___ Source material

(** C4. A run that completes adds exactly the line [Extraction completed]
    to standard output (the text, which holds no newline, and one newline),
    logs exactly one print, and exits with status 0. *)
Theorem success_prints_once w w' :
  main w = (Ok tt, w') →
  stdout w' = (stdout w ++ confirmation ++ newline)%string ∧
  has_char (ascii_of_nat 10) confirmation = false ∧
  run w = (0, w') ∧
  ∃ evs, log w' = (log w ++ evs ++ [EvPrint confirmation])%list ∧
         ∀ s, EvPrint s ∉ evs.
Proof.
  intros H. pose proof (main_cases w) as Hm. cbv zeta in Hm.
  destruct (fs w !! archive_path w) as [[|[b|members]]|] eqn:Ea; try congruence.
  destruct (main_zip w members Ea) as (r0 & wE & evs & _ & [Ht _] & Hl & Hev & Hmain).
  rewrite H in Hmain. destruct r0 as [[]|e]; [|done]. injection Hmain as ->.
  split; [cbn; by rewrite (touches_stdout _ _ _ _ Ht)|]. split; [done|].
  split; [unfold run; by rewrite H|].
  exists ([EvOpen (fresh (open_fds w))] ++ evs ++ [EvClose (fresh (open_fds w))])%list.
  split.
  - cbn. rewrite Hl. cbn. by rewrite <- !app_assoc.
  - intros s Hin. apply elem_of_app in Hin as [Hin|Hin].
    { by apply list_elem_of_singleton in Hin. }
    apply elem_of_app in Hin as [Hin|Hin].
    + by eapply fs_event_not_print.
    + by apply list_elem_of_singleton in Hin.
Qed.

Lemma success_prints_once_witness :
  stdout (main scenario).2 = (stdout scenario ++ confirmation ++ newline)%string ∧
  has_char (ascii_of_nat 10) confirmation = false ∧
  run scenario = (0, (main scenario).2) ∧
  ∃ evs, log (main scenario).2 = (log scenario ++ evs ++ [EvPrint confirmation])%list ∧
         ∀ s, EvPrint s ∉ evs.
Proof. apply (success_prints_once scenario). vm_compute. reflexivity. Defined.






(** C7. In a run that completes, the log is: the open of the archive, then
    [mkdir] and write events only, among them a write for every file member
    of the archive, then the close of the archive, and last the print.  So
    nothing is printed before every member is written and the handle is
    released. *)
Theorem confirmation_comes_last w w' :
  main w = (Ok tt, w') →
  ∃ fd members evs,
    fs w !! archive_path w = Some (File (Zip members)) ∧
    log w' = (log w ++ [EvOpen fd] ++ evs ++ [EvClose fd; EvPrint confirmation])%list ∧
    Forall (λ ev, ∃ p, ev = EvMkdir p ∨ ev = EvWrite p) evs ∧
    (∀ m, m ∈ members → file_member m → EvWrite (resolve w (arcname m)) ∈ evs) ∧
    fd ∉ open_fds w'.
Proof.
  intros H. pose proof (main_cases w) as Hm. cbv zeta in Hm.
  destruct (fs w !! archive_path w) as [[|[b|members]]|] eqn:Ea; try congruence.
  destruct (main_zip w members Ea) as (r0 & wE & evs & Hex & [Ht _] & Hl & Hev & Hmain).
  rewrite H in Hmain. destruct r0 as [[]|e]; [|done]. injection Hmain as ->.
  exists (fresh (open_fds w)), members, evs. split; [done|]. split_and!.
  - cbn. rewrite Hl. by rewrite <- !app_assoc.
  - eapply Forall_impl; [exact Hev|]. intros [| | p | p |]; cbn; try done; eauto.
  - intros m Hin Hf.
    assert (Hl' : log wE = (log (opened (fresh (open_fds w)) w) ++ evs)%list).
    { rewrite Hl. cbn. by rewrite <- app_assoc. }
    assert (Hname : filename m ∈ map filename members).
    { apply list_elem_of_fmap. eauto. }
    destruct (extractall_ok_writes _ _ _ _ _ Hex Hl' _ Hname) as (m' & Hm' & Hw).
    cbn in Hm'. apply name_to_info_lookup in Hm' as [Hfn _].
    assert (Ha : arcname m' = arcname m) by (unfold arcname; by rewrite Hfn).
    rewrite Ha in Hw. apply Hw. unfold file_member. by rewrite Hfn.
  - cbn. rewrite elem_of_difference, elem_of_singleton. by intros [_ []].
Qed.

Lemma confirmation_comes_last_witness :
  ∃ fd members evs,
    fs scenario !! archive_path scenario = Some (File (Zip members)) ∧
    log (main scenario).2 =
      (log scenario ++ [EvOpen fd] ++ evs ++ [EvClose fd; EvPrint confirmation])%list ∧
    Forall (λ ev, ∃ p, ev = EvMkdir p ∨ ev = EvWrite p) evs ∧
    (∀ m, m ∈ members → file_member m → EvWrite (resolve scenario (arcname m)) ∈ evs) ∧
    fd ∉ open_fds (main scenario).2.
Proof. apply (confirmation_comes_last scenario). vm_compute. reflexivity. Defined.

(** C8. Whatever the outcome, the set of open descriptors after the run is
    the set before it, and every descriptor the log shows opened during the
    run it also shows closed: the handle on the archive is released, also
    when the run fails. *)
Theorem archive_handle_released w :
  open_fds (main w).2 = open_fds w ∧
  ∀ fd evs, log (main w).2 = (log w ++ evs)%list → EvOpen fd ∈ evs → EvClose fd ∈ evs.
Proof.
  pose proof (main_cases w) as Hm. cbv zeta in Hm.
  assert (Hlog : ∀ w' mid post,
            log w' = (log w ++ [EvOpen (fresh (open_fds w))] ++ mid ++
                      EvClose (fresh (open_fds w)) :: post)%list →
            (∀ fd, EvOpen fd ∉ mid) → (∀ fd, EvOpen fd ∉ post) →
            ∀ fd evs, log w' = (log w ++ evs)%list → EvOpen fd ∈ evs → EvClose fd ∈ evs).
  { intros w' mid post Hl Hmid Hpost fd evs Hl' Hin. rewrite Hl in Hl'.
    apply app_inv_head in Hl' as <-.
    apply elem_of_app in Hin as [Hin|Hin].
    - apply list_elem_of_singleton in Hin. injection Hin as ->.
      apply elem_of_app. right. apply elem_of_app. right. apply list_elem_of_here.
    - apply elem_of_app in Hin as [Hin|Hin]; [by apply Hmid in Hin|].
      apply elem_of_cons in Hin as [?|Hin]; [done|]. by apply Hpost in Hin. }
  destruct (fs w !! archive_path w) as [[|[b|members]]|] eqn:Ea.
  - rewrite Hm. cbn. split; [done|]. intros fd evs Hl Hin.
    apply log_same in Hl as ->. by apply elem_of_nil in Hin.
  - rewrite Hm. split; [cbn; apply fresh_released|].
    apply (Hlog _ [] []); [cbn; by rewrite <- app_assoc| |];
      intros fd; apply not_elem_of_nil.
  - destruct (main_zip w members Ea) as (r0 & wE & evs & _ & [Ht _] & Hl & Hev & ->).
    assert (Hmid : ∀ fd, EvOpen fd ∉ evs).
    { intros fd Hin. rewrite Forall_forall in Hev. by apply Hev in Hin. }
    destruct r0 as [[]|e]; cbn [snd]; (split;
      [cbn; rewrite (touches_fds _ _ _ _ Ht); cbn; apply fresh_released|]).
    + apply (Hlog _ evs [EvPrint confirmation]); [|done|].
      * cbn. rewrite Hl. by rewrite <- !app_assoc.
      * intros fd Hin. by apply list_elem_of_singleton in Hin.
    + apply (Hlog _ evs []); [|done|].
      * cbn. rewrite Hl. by rewrite <- !app_assoc.
      * intros fd. apply not_elem_of_nil.
  - rewrite Hm. cbn. split; [done|]. intros fd evs Hl Hin.
    apply log_same in Hl as ->. by apply elem_of_nil in Hin.
Qed.
(** C9, amended. Whatever deletes the profile [pid], the removal of the
    account [pid] by the identity provider, which the foreign key of
    [profiles.id] passes on, or a [DELETE] on [profiles] that goes through:
    the profile row is gone and no inquiry or follow-up row is. Every
    inquiry is afterwards the row it was with [assigned_to] and [created_by]
    set to [NULL] where they were [pid], and with [updated_at] set to the
    time of the delete when one of them was; every other column is as
    before, and an inquiry that did not refer to [pid] is untouched. Every
    follow-up is afterwards the row it was with [created_by] set to [NULL]
    where it was [pid] and every other column as before. *)
Theorem delete_profiles_set_null (now : timestamptz) (e : event) (pid : uuid)
    (d d' : db) :
  deletes_profile e = Some pid →
  step now e d = (Ok, d') →
  profiles d' !! pid = None ∧
  (∀ k, inquiries d' !! k
        = inquiry_after_profile_delete now pid <$> inquiries d !! k) ∧
  (∀ k, follow_ups d' !! k = follow_up_refs_nulled pid <$> follow_ups d !! k) ∧
  (∀ k i, inquiries d !! k = Some i → refers_to pid i = false →
          inquiries d' !! k = Some i).
Proof.
  intros He Hstep.
  assert (profiles d' !! pid = None ∧
          inquiries d' = inquiries (remove_profile now pid d) ∧
          follow_ups d' = follow_ups (remove_profile now pid d)) as (Hp & Hi & Hf).
  { destruct e as [caller q|uid|uid]; [|done|].
    - destruct q; try done. injection He as ->. revert Hstep. cbn [step].
      exec_cases; try done. intros [= <-]. split; [apply lookup_delete_eq|done].
    - injection He as ->. injection Hstep as <-.
      split; [apply remove_user_profile|done]. }
  split; [done|]. rewrite Hi, Hf.
  split; [apply remove_profile_inquiries|].
  split; [apply remove_profile_follow_ups|].
  intros k i Hk Hno. rewrite remove_profile_inquiries, Hk. cbn. f_equal.
  unfold inquiry_after_profile_delete, null_if. rewrite Hno.
  unfold refers_to in Hno. apply orb_false_iff in Hno as [Ha Hc].
  rewrite Ha, Hc. by destruct i.
Qed.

______

◆ Required action
Going back to the entries above, set down exactly the lines that begin at the one with "EvClose (fresh (open_fds w)) :: post)%list" and end at the one with "- rewrite Hm. split;", both included, and nothing else.

◆ Reply
                      EvClose (fresh (open_fds w)) :: post)%list →
            (∀ fd, EvOpen fd ∉ mid) → (∀ fd, EvOpen fd ∉ post) →
            ∀ fd evs, log w' = (log w ++ evs)%list → EvOpen fd ∈ evs → EvClose fd ∈ evs).
  { intros w' mid post Hl Hmid Hpost fd evs Hl' Hin. rewrite Hl in Hl'.
    apply app_inv_head in Hl' as <-.
    apply elem_of_app in Hin as [Hin|Hin].
    - apply list_elem_of_singleton in Hin. injection Hin as ->.
      apply elem_of_app. right. apply elem_of_app. right. apply list_elem_of_here.
    - apply elem_of_app in Hin as [Hin|Hin]; [by apply Hmid in Hin|].
      apply elem_of_cons in Hin as [?|Hin]; [done|]. by apply Hpost in Hin. }
  destruct (fs w !! archive_path w) as [[|[b|members]]|] eqn:Ea.
  - rewrite Hm. cbn. split; [done|]. intros fd evs Hl Hin.
    apply log_same in Hl as ->. by apply elem_of_nil in Hin.
  - rewrite Hm. split; [cbn; apply fresh_released|].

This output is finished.